» **Required action**
Please take the lines from the one holding "Fixpoint take (n" through the one holding "Definition not32 (a" in the data below and copy them exactly.

Stored data entries:
━━━━━━━━

(** * Knowledge graph index: document store, keyword ranking, synthesis

    A shallow embedding of [backend/knowledge_graph.py]: the [Document] and
    [SynthesisResult] dataclasses, the [KnowledgeGraphIndex] store, the
    [QueryEngine] and the [DocumentIngestor], followed by the properties of
    the retrieval-and-synthesis engine.

    Conventions of the embedding.
    - A Python [str] is a Rocq [string] whose characters are the code points
      U+0000..U+00FF (the one-byte kind of CPython's flexible string
      representation).  On that range [str.lower] is character-wise and
      [str.split] / [str.strip] use the twelve white-space code points
      listed in [isspace].
    - A Python [int] is a [Z]; a [dict] is an association list in insertion
      order with pairwise distinct keys; a [float] is a primitive binary64
      float.
    - Methods that take [self] run in a state-and-exception monad over the
      store; the clock read by [datetime.utcnow] is an explicit argument. *)

From Stdlib Require Import List String Ascii ZArith Lia Bool Arith.
From Stdlib Require Import Permutation Sorted DecimalString.
From Stdlib Require Import Floats Uint63.
Import ListNotations.

Local Open Scope string_scope.
Local Open Scope list_scope.

(** ** Strings *)

Module Str.

(** [str.lower] on one code point below U+0100: [A]..[Z] and the accented
    capitals U+00C0..U+00DE (the multiplication sign U+00D7 apart) move up
    by 32, everything else stays. *)
Definition lower_char (c : ascii) : ascii :=
  let n := nat_of_ascii c in
  if (((65 <=? n) && (n <=? 90)) ||
      ((192 <=? n) && (n <=? 222) && negb (n =? 215)))%nat
  then ascii_of_nat (n + 32)
  else c.

Fixpoint lower (s : string) : string :=
  match s with
  | EmptyString => EmptyString
  | String c s' => String (lower_char c) (lower s')
  end.

(** [str.isspace] on one code point below U+0100. *)
Definition isspace (c : ascii) : bool :=
  let n := nat_of_ascii c in
  (((9 <=? n) && (n <=? 13)) || ((28 <=? n) && (n <=? 32)) ||
   (n =? 133) || (n =? 160))%nat.

(** [s.split()] with no separator: the maximal runs of characters that are
    not white space, left to right.  [cur] is the run being read. *)
Fixpoint split_from (cur s : string) : list string :=
  match s with
  | EmptyString =>
      match cur with EmptyString => [] | _ => [cur] end
  | String c s' =>
      if isspace c then
        match cur with
        | EmptyString => split_from EmptyString s'
        | _ => cur :: split_from EmptyString s'
        end
      else split_from (cur ++ String c EmptyString) s'
  end.

Definition split (s : string) : list string := split_from EmptyString s.

Fixpoint lstrip (s : string) : string :=
  match s with
  | EmptyString => EmptyString
  | String c s' => if isspace c then lstrip s' else s
  end.

Fixpoint rstrip (s : string) : string :=
  match s with
  | EmptyString => EmptyString
  | String c s' =>
      match rstrip s' with
      | EmptyString => if isspace c then EmptyString else String c EmptyString
      | r => String c r
      end
  end.

(** [s.strip()] with no argument. *)
Definition strip (s : string) : string := rstrip (lstrip s).

(** Truth value of a string: [not s] holds of the empty string only. *)
Definition falsy (s : string) : bool :=
  match s with EmptyString => true | _ => false end.

(** [sub in s]: [sub] occurs in [s] as a contiguous block. *)
Fixpoint contains (sub s : string) : bool :=
  prefix sub s ||
  match s with
  | EmptyString => false
  | String _ s' => contains sub s'
  end.

(** [s[:n]] for a non-negative literal bound. *)
Fixpoint take (n : nat) (s : string) : string :=
  match n, s with
  | O, _ => EmptyString
  | _, EmptyString => EmptyString
  | S n', String c s' => String c (take n' s')
  end.

(** Every character is white space. *)
Fixpoint all_space (s : string) : bool :=
  match s with
  | EmptyString => true
  | String c s' => isspace c && all_space s'
  end.

(** [str(n)] for a non-negative [int]. *)
Definition of_nat (n : nat) : string :=
  NilEmpty.string_of_uint (Nat.to_uint n).

(** ["\n".join(parts)] and the general [sep.join]. *)
Fixpoint join (sep : string) (parts : list string) : string :=
  match parts with
  | [] => EmptyString
  | [p] => p
  | p :: rest => p ++ sep ++ join sep rest
  end.

End Str.

(** ** Content hashing

    [hashlib.md5(content.encode()).hexdigest()]: the UTF-8 bytes of the
    content, the MD5 message digest of RFC 1321 over 32-bit words written
    as [Z] with the wrap-around spelt out, and its 32 lower-case hexadecimal
    digits. *)

Module MD5.

Local Open Scope Z_scope.

Definition mask32 : Z := 4294967295.

Definition add32 (a b : Z) : Z := Z.land (a + b) mask32.

Definition not32 (a : Z) : Z := Z.lxor a mask32.

Definition rotl32 (x c : Z) : Z :=
  Z.land (Z.lor (Z.shiftl x c) (Z.shiftr x (32 - c))) mask32.

(** [floor(2^32 * abs(sin(i + 1)))] for [i] from 0 to 63. *)
Definition K : list Z :=
  [ 3614090360; 3905402710; 606105819; 3250441966;
    4118548399; 1200080426; 2821735955; 4249261313;
    1770035416; 2336552879; 4294925233; 2304563134;
    1804603682; 4254626195; 2792965006; 1236535329;
    4129170786; 3225465664; 643717713; 3921069994;
    3593408605; 38016083; 3634488961; 3889429448;
    568446438; 3275163606; 4107603335; 1163531501;
    2850285829; 4243563512; 1735328473; 2368359562;
    4294588738; 2272392833; 1839030562; 4259657740;
    2763975236; 1272893353; 4139469664; 3200236656;
    681279174; 3936430074; 3572445317; 76029189;
    3654602809; 3873151461; 530742520; 3299628645;
    4096336452; 1126891415; 2878612391; 4237533241;
    1700485571; 2399980690; 4293915773; 2240044497;
    1873313359; 4264355552; 2734768916; 1309151649;
    4149444226; 3174756917; 718787259; 3951481745 ].

(** Per-step left rotation amounts. *)
Definition shifts : list Z :=
  [ 7; 12; 17; 22; 7; 12; 17; 22; 7; 12; 17; 22; 7; 12; 17; 22;
    5;  9; 14; 20; 5;  9; 14; 20; 5;  9; 14; 20; 5;  9; 14; 20;
    4; 11; 16; 23; 4; 11; 16; 23; 4; 11; 16; 23; 4; 11; 16; 23;
    6; 10; 15; 21; 6; 10; 15; 21; 6; 10; 15; 21; 6; 10; 15; 21 ].

(** UTF-8 of one code point below U+0100: one byte below U+0080, two
    bytes from there on. *)
Definition utf8_char (c : ascii) : list Z :=
  let n := Z.of_nat (nat_of_ascii c) in
  if n <? 128 then [n] else [192 + n / 64; 128 + n mod 64].

(** [s.encode()] with the default encoding. *)
Fixpoint encode (s : string) : list Z :=
  match s with
  | EmptyString => []
  | String c s' => utf8_char c ++ encode s'
  end.

(** The [n] low bytes of [x], least significant first. *)
Fixpoint le_bytes (n : nat) (x : Z) : list Z :=
  match n with
  | O => []
  | S n' => x mod 256 :: le_bytes n' (x / 256)
  end.

Fixpoint le_word (bs : list Z) : Z :=
  match bs with
  | [] => 0
  | b :: r => b + 256 * le_word r
  end.

(** A one bit, zero bits up to 56 bytes modulo 64, then the bit length of
    the message on 64 bits. *)
Definition pad (msg : list Z) : list Z :=
  let len := Z.of_nat (List.length msg) in
  msg ++ [128] ++ repeat 0 (Z.to_nat ((55 - len) mod 64))
      ++ le_bytes 8 ((8 * len) mod 2 ^ 64).

Fixpoint words (n : nat) (bs : list Z) : list Z :=
  match n with
  | O => []
  | S n' => le_word (firstn 4 bs) :: words n' (skipn 4 bs)
  end.

Definition state : Type := (Z * Z * Z * Z)%type.

Definition init : state := (1732584193, 4023233417, 2562383102, 271733878).

Definition step (M : list Z) (st : state) (i : nat) : state :=
  let '(a, b, c, d) := st in
  let iz := Z.of_nat i in
  let '(f, g) :=
    if iz <? 16 then
      (Z.lor (Z.land b c) (Z.land (not32 b) d), iz)
    else if iz <? 32 then
      (Z.lor (Z.land d b) (Z.land (not32 d) c), (5 * iz + 1) mod 16)
    else if iz <? 48 then
      (Z.lxor (Z.lxor b c) d, (3 * iz + 5) mod 16)
    else
      (Z.lxor c (Z.lor b (not32 d)), (7 * iz) mod 16) in
  let f' := add32 (add32 (add32 f a) (nth i K 0)) (nth (Z.to_nat g) M 0) in
  (d, add32 b (rotl32 f' (nth i shifts 0)), b, c).

Definition block (st : state) (M : list Z) : state :=
  let '(a0, b0, c0, d0) := st in
  let '(a, b, c, d) := fold_left (step M) (seq 0 64) st in
  (add32 a0 a, add32 b0 b, add32 c0 c, add32 d0 d).

Fixpoint blocks (n : nat) (bs : list Z) (st : state) : state :=
  match n with
  | O => st
  | S n' => blocks n' (skipn 64 bs) (block st (words 16 (firstn 64 bs)))
  end.

Definition digest (msg : list Z) : list Z :=
  let p := pad msg in
  let '(a, b, c, d) := blocks (List.length p / 64) p init in
  le_bytes 4 a ++ le_bytes 4 b ++ le_bytes 4 c ++ le_bytes 4 d.

Definition hex_digit (n : Z) : ascii :=
  match get (Z.to_nat n) "0123456789abcdef" with
  | Some c => c
  | None => "0"%char
  end.

Fixpoint hex (bs : list Z) : string :=
  match bs with
  | [] => EmptyString
  | b :: r => String (hex_digit (b / 16)) (String (hex_digit (b mod 16)) (hex r))
  end.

━━━━━━━━

» **Output of the task**
Fixpoint take (n : nat) (s : string) : string :=
  match n, s with
  | O, _ => EmptyString
  | _, EmptyString => EmptyString
  | S n', String c s' => String c (take n' s')
  end.

(** Every character is white space. *)
Fixpoint all_space (s : string) : bool :=
  match s with
  | EmptyString => true
  | String c s' => isspace c && all_space s'
  end.

(** [str(n)] for a non-negative [int]. *)
Definition of_nat (n : nat) : string :=
  NilEmpty.string_of_uint (Nat.to_uint n).

(** ["\n".join(parts)] and the general [sep.join]. *)
Fixpoint join (sep : string) (parts : list string) : string :=
  match parts with
  | [] => EmptyString
  | [p] => p
  | p :: rest => p ++ sep ++ join sep rest
  end.

End Str.

(** ** Content hashing

    [hashlib.md5(content.encode()).hexdigest()]: the UTF-8 bytes of the
    content, the MD5 message digest of RFC 1321 over 32-bit words written
    as [Z] with the wrap-around spelt out, and its 32 lower-case hexadecimal
    digits. *)

Module MD5.

Local Open Scope Z_scope.

Definition mask32 : Z := 4294967295.

Definition add32 (a b : Z) : Z := Z.land (a + b) mask32.

Definition not32 (a : Z) : Z := Z.lxor a mask32.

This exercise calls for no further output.